Common applications:
- E-commerce stock alerts for subscribed users
- Frontend state management (RxJS, Redux)
- DOM event listeners
Structure
- Subject: the observed object, maintains a list of observers
- Observer: the interface that subscribers implement
- ConcreteSubject: holds state, notifies observers when it changes
- ConcreteObserver: implements the reaction logic for notifications
Practical Example: E-Commerce Stock Alert
TypeScript
interface Observer {
update(product: string, stock: number): void;
}
class StockSubject {
private observers: Observer[] = [];
private stock: Map = new Map();
subscribe(observer: Observer): void {
this.observers.push(observer);
}
unsubscribe(observer: Observer): void {
this.observers = this.observers.filter(o => o !== observer);
}
setStock(product: string, amount: number): void {
this.stock.set(product, amount);
this.notify(product, amount);
}
private notify(product: string, amount: number): void {
this.observers.forEach(observer => observer.update(product, amount));
}
}
// ConcreteObserver: user alert
class UserStockAlert implements Observer {
constructor(private userId: string) {}
update(product: string, stock: number): void {
if (stock > 0) {
console.log(`[${this.userId}] "${product}" is back in stock! ${stock} remaining.`);
}
}
}
// ConcreteObserver: inventory monitor
class InventoryMonitor implements Observer {
update(product: string, stock: number): void {
if (stock < 10) {
console.log(`[Monitor] "${product}" is below 10 units.
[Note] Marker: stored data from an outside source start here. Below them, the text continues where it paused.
(** ** Listings *)

(** X8: the listing of a static host is the entry of the process-wide
    table under the host's own name, and empty when the table has no such
    entry; entries under other names do not change it, and neither does the
    S3 client.  The same holds for the narratives. *)
Theorem static_host_listing
    (t : gmap string (list Listing))
    (S3list S3list' : option string → result (list S3Object))
    (c : SourceClass) (n k : string) (v : list Listing) :
  c = LiveSource ∨ c = StagingSource →
  name c = Ok n →
  k ≠ n →
  availableDatasets (Some t) S3list c = Ok (default [] (t !! n)) ∧
  availableNarratives (Some t) c = Ok (default [] (t !! n)) ∧
  (t !! n = None → availableDatasets (Some t) S3list c = Ok []) ∧
  availableDatasets (Some (<[k := v]> t)) S3list' c
    = availableDatasets (Some t) S3list c ∧
  availableNarratives (Some (<[k := v]> t)) c
    = availableNarratives (Some t) c.
Proof.
  intros Hc Hn Hk.
  assert (availableDatasets (Some t) S3list c = Ok (default [] (t !! n)))
    as Hd by (by destruct Hc as [-> | ->]; injection Hn as <-).
  assert (availableNarratives (Some t) c = Ok (default [] (t !! n)))
    as Hr by (by destruct Hc as [-> | ->]; injection Hn as <-).
  split_and!; [done|done| | |].
  - intros Hnone. by rewrite Hd, Hnone.
  - rewrite Hd. destruct Hc as [-> | ->]; injection Hn as <-;
      unfold availableDatasets, invoke; simpl; unfold global_lookup;
      by rewrite lookup_insert_ne.
  - rewrite Hr. destruct Hc as [-> | ->]; injection Hn as <-;
      unfold availableNarratives, invoke; simpl; unfold global_lookup;
      by rewrite lookup_insert_ne.
Qed.

Lemma static_host_listing_witness :
  availableDatasets
    (Some {[ "live" := [ {| request := "zika" |} ] ]}) (λ _, Ok []) LiveSource
    = Ok [ {| request := "zika" |} ] ∧
  availableDatasets
    (Some (<[ "staging" := [ {| request := "flu" |} ] ]>
             {[ "live" := [ {| request := "zika" |} ] ]}))
    (λ _, Throw (TypeError "")) LiveSource
    = availableDatasets
        (Some {[ "live" := [ {| request := "zika" |} ] ]}) (λ _, Ok [])
        LiveSource.
Proof.
  destruct (static_host_listing
    {[ "live" := [ {| request := "zika" |} ] ]}
    (λ _, Ok []) (λ _, Throw (TypeError "")) LiveSource "live" "staging"
    [ {| request := "flu" |} ]) as (H1 & _ & _ & H2 & _).
  - by left.
  - reflexivity.
  - discriminate.
  - split; [exact H1|exact H2].
Defined.

(** The static hosts fail with a TypeError when the process-wide table has
    not been set up. *)
Lemma static_host_listing_unset S3list :
  availableDatasets None S3list LiveSource
    = Throw (TypeError "Cannot read property of undefined") ∧
  availableDatasets None S3list StagingSource
    = Throw (TypeError "Cannot read property of undefined").
Proof. done. Qed.

(** The listing of a private-store class, once the bucket has been read. *)
Lemma private_listing_eval
    (gAD : option (gmap string (list Listing)))
    (S3list : option string → result (list S3Object))
    (this : SourceClass) :
  provider (availableDatasets_own gAD S3list) this = Some PrivateS3Source →
  availableDatasets gAD S3list this =
    rbind (S3list (bucket this)) (λ Contents,
      rmapM (λ path, rbind (name this) (λ n,
               Ok {| request := join "/" [n; path] |}))
        (map path_of_file
           (List.filter (λ file, endsWith file "_tree.json")
              (map Key Contents)))).
Proof.
  intros Hprov. unfold availableDatasets, invoke, member. by rewrite Hprov.
Qed.






(** X10: a failure of the bucket listing is the failure of
    [availableDatasets] of a private-store class: it is passed on as it is,
    not turned into an empty listing. *)
Theorem private_listing_failure
    (gAD : option (gmap string (list Listing)))
    (S3list : option string → result (list S3Object))
    (this : SourceClass) (e : thrown) :
  provider (availableDatasets_own gAD S3list) this = Some PrivateS3Source →
  S3list (bucket this) = Throw e →
  availableDatasets gAD S3list this = Throw e.
Proof.
  intros Hprov Hlist. rewrite private_listing_eval by done.
  by rewrite Hlist.
Qed.

Lemma private_listing_failure_witness :
  availableDatasets None (λ _, Throw (TypeError "AccessDenied")) InrbDrcSource
    = Throw (TypeError "AccessDenied").
Proof.
  apply (private_listing_failure None
           (λ _, Throw (TypeError "AccessDenied")) InrbDrcSource
           (TypeError "AccessDenied")); reflexivity.
Defined.
Lemma not_2_past_schema w args sch :
  schema_of w args = Some sch -> snd (main w args) <> Return 2.
Proof.
  intros Hs. destruct (run_cases w args sch) as [Hd|[[Hd Hc]|[exc Hc]]].
  - now rewrite (main_no_files w args Hs Hd).
  - destruct (invalid_or_not w sch (discovered w args)) as [[f [Hin Hbad]]|Hgood].
    + rewrite (returns_1_when_some_invalid w args Hs f Hc Hin Hbad). discriminate.
    + rewrite (returns_0_when_all_valid w args Hs Hc Hgood). discriminate.
  - rewrite (raises_when_validator_raises w args Hs Hc). discriminate.
Qed.
Arguments stderr_past_schema w args [sch] _.
Arguments not_2_past_schema w args [sch] _ _.


(** X3.  [--logo-dir] replaces the directory derived from [--root]: once
    it is given, [--root] has no effect on the run; and naming the default
    directory [ROOT/logo] explicitly gives the run of the default, whether
    that directory exists or not. *)
Theorem logo_dir_overrides_root (w : World) (args : Args) :
  (forall d r, main w (with_root r (with_logo_dir d args)) =
               main w (with_logo_dir d args)) /\
  (logo_dir args = None ->
   main w (with_logo_dir (path_div (root args) "logo") args) = main w args).
Proof.
  split; [reflexivity|].
  intros Hnone. unfold main. cbn [schema root logo_dir quiet with_logo_dir].
  rewrite Hnone.
  assert (Hfind : find_trafic_files w (root args) =
                  fs_rglob w (path_div (root args) "logo") "trafic.json").
  { unfold find_trafic_files.
    destruct (fs_exists w (path_div (root args) "logo")) eqn:Ex; [reflexivity|].
    symmetry. now apply rglob_missing. }
  now rewrite Hfind.
Qed.

(** ** The error listing *)

Section Listing.
Variable w : World.
Variable sch : Json.

Lemma file_errors_length f :
  List.length (file_errors w sch f) = n_errors w sch f.
Proof.
  unfold file_errors, n_errors. destruct (fs_load w f); [|reflexivity].
  destruct (iter_errors w sch a); [|reflexivity].
  rewrite length_map. apply Permutation_length, sorted_errors_perm.
Qed.

Lemma no_errors_iff files :
  flat_map (file_errors w sch) files = [] <->
  forall f, In f files -> is_invalid w sch f = false.
Proof.
  induction files as [|f files IH]; cbn [flat_map].
  - split; [intros _ f []|reflexivity].
  - split.
    + intros H. apply app_eq_nil in H. destruct H as [Hf Hrest].
      intros g [<-|Hg]; [|now apply IH].
      destruct (is_invalid w sch f) eqn:E; [|reflexivity].
      apply is_invalid_errors in E. contradiction.
    + intros H. rewrite (proj2 IH) by (intros g Hg; apply H; now right).
      rewrite app_nil_r.
      destruct (file_errors w sch f) eqn:E; [reflexivity|].
      assert (Hbad : is_invalid w sch f = true)
        by (apply is_invalid_errors; rewrite E; discriminate).
      rewrite (H f) in Hbad by now left. discriminate.
Qed.

Lemma final_errors_nil_iff files :
  all_errors (final_counters w sch files) = [] <->
  forall f, In f files -> is_invalid w sch f = false.
Proof.
  cbn [final_counters all_errors]. rewrite no_errors_iff. split; intros H f Hf.
  - apply H. eapply Permutation_in; [symmetry; apply sorted_paths_perm|exact Hf].
  - apply H. eapply Permutation_in; [apply sorted_paths_perm|exact Hf].
Qed.

(** The loop prints confirmation lines and nothing else. *)
Lemma loop_prints_ok_lines q files line :
  In (Stdout line) (flat_map (file_events w sch q) files) ->
  exists f, In f files /\ line = "OK: " ++ path_str f.
Proof.
  intros H. apply in_flat_map in H. destruct H as [f [Hf H]].
  exists f. split; [exact Hf|].
  unfold file_events in H. destruct H as [H|H]; [discriminate|].
  destruct (fs_load w f) as [instance|exc]; [|destruct H].
  destruct H as [H|H]; [discriminate|].
  destruct (iter_errors w sch instance) as [[|e es]|exc]; try destruct H.
  destruct q; [destruct H|]. destruct H as [[= <-]|[]]. reflexivity.
Qed.

Lemma header_not_in_loop q files :
  ~ In (Stdout errors_header) (flat_map (file_events w sch q) files).
Proof.
  intros H. apply loop_prints_ok_lines in H. destruct H as [f [_ H]].
  discriminate H.
Qed.

Lemma header_in_block errors :
  In (Stdout errors_header) (error_block errors) <-> errors <> [].
Proof.
  destruct errors as [|e errors]; simpl.
  - split; [intros []|intros H; now contradiction H].
  - split; [discriminate|]. intros _. now left.
Qed.
End Listing.

(** X4.  The ["Validation errors:"] header is printed exactly when the run
    ends with exit code 1. *)
Theorem header_iff_exit_code_1 (w : World) (args : Args) :
  In (Stdout errors_header) (fst (main w args)) <-> snd (main w args) = Return 1.
Proof.
  destruct (schema_of w args) as [sch|] eqn:Hs.
  - destruct (run_cases w args sch) as [Hd|[[Hn Hc]|[exc Hc]]].
    + rewrite (main_no_files w args Hs Hd). cbn [fst snd]. split; [|discriminate].
      intros [H|[H|[]]]; discriminate.
    + destruct (invalid_or_not w sch (discovered w args)) as [[f [Hin Hbad]]|Hgood].
      * rewrite (returns_1_when_some_invalid w args Hs f Hc Hin Hbad).
        split; [reflexivity|]. intros _.
        rewrite (main_files w args Hs Hn Hc). cbn [fst].
        right. apply in_or_app. right. apply in_or_app. left.
        apply header_in_block. intros E.
        rewrite (proj1 (final_errors_nil_iff w sch _) E f Hin) in Hbad.
        discriminate.
      * rewrite (returns_0_when_all_valid w args Hs Hc Hgood).
        split; [|discriminate]. intros H.
        rewrite (main_files w args Hs Hn Hc) in H. cbn [fst] in H.
        destruct H as [H|H]; [discriminate|].
        apply in_app_or in H. destruct H as [H|H].
        { now apply header_not_in_loop in H. }
        apply in_app_or in H. destruct H as [H|[H|[]]].
        { exfalso. apply header_in_block in H. apply H.
          now apply final_errors_nil_iff. }
        unfold summary, errors_header, nl in H. discriminate H.
    + rewrite (main_crash w args Hs Hc). cbn [fst snd]. split; [|discriminate].
      intros [H|H]; [discriminate|]. now apply header_not_in_loop in H.
  - rewrite (returns_2_without_schema w args Hs). split; [|discriminate].
    destruct (fs_exists w (schema args)) eqn:Ex.
    + apply schema_of_none in Hs. destruct Hs as [H|[exc H]]; [congruence|].
      rewrite (main_schema_unreadable w args Ex H).
      intros [H'|[H'|[]]]; discriminate.
    + rewrite (main_schema_missing w args Ex). intros [H'|[]]. discriminate.
Qed.

(** ** Counting the lines of a run *)

Section Lines.
Variable w : World.
Variable sch : Json.

Lemma prefix_nil s : String.prefix "" s = true.
Proof. now destruct s. Qed.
Reorder soon!`);
}
}
}
const stockManager = new StockSubject();
const user1 = new UserStockAlert('user-001');
const user2 = new UserStockAlert('user-002');
const monitor = new InventoryMonitor();
stockManager.subscribe(user1);
stockManager.subscribe(user2);
stockManager.subscribe(monitor);
stockManager.setStock('iPhone 16', 50); // all three observers notified
stockManager.setStock('AirPods', 5); // monitor fires low-stock alert
stockManager.unsubscribe(user2);
stockManager.setStock('iPhone 16', 100); // only user1 and monitor notified When to Use
Good fits
- An object's state changes need to trigger reactions in other objects, and you don't know how many or which ones
- You want to decouple the Subject from its Observers rather than hardcoding dependencies
Watch out for
- Notification order is usually not guaranteed
- Many observers receiving frequent updates can become a performance bottleneck
Summary
Observer is the backbone of event-driven architecture. JavaScript's EventEmitter, RxJS Observable, and frontend state management libraries all build on this pattern.
Understanding Observer unlocks the mental model behind most of the reactive tools in the modern frontend ecosystem.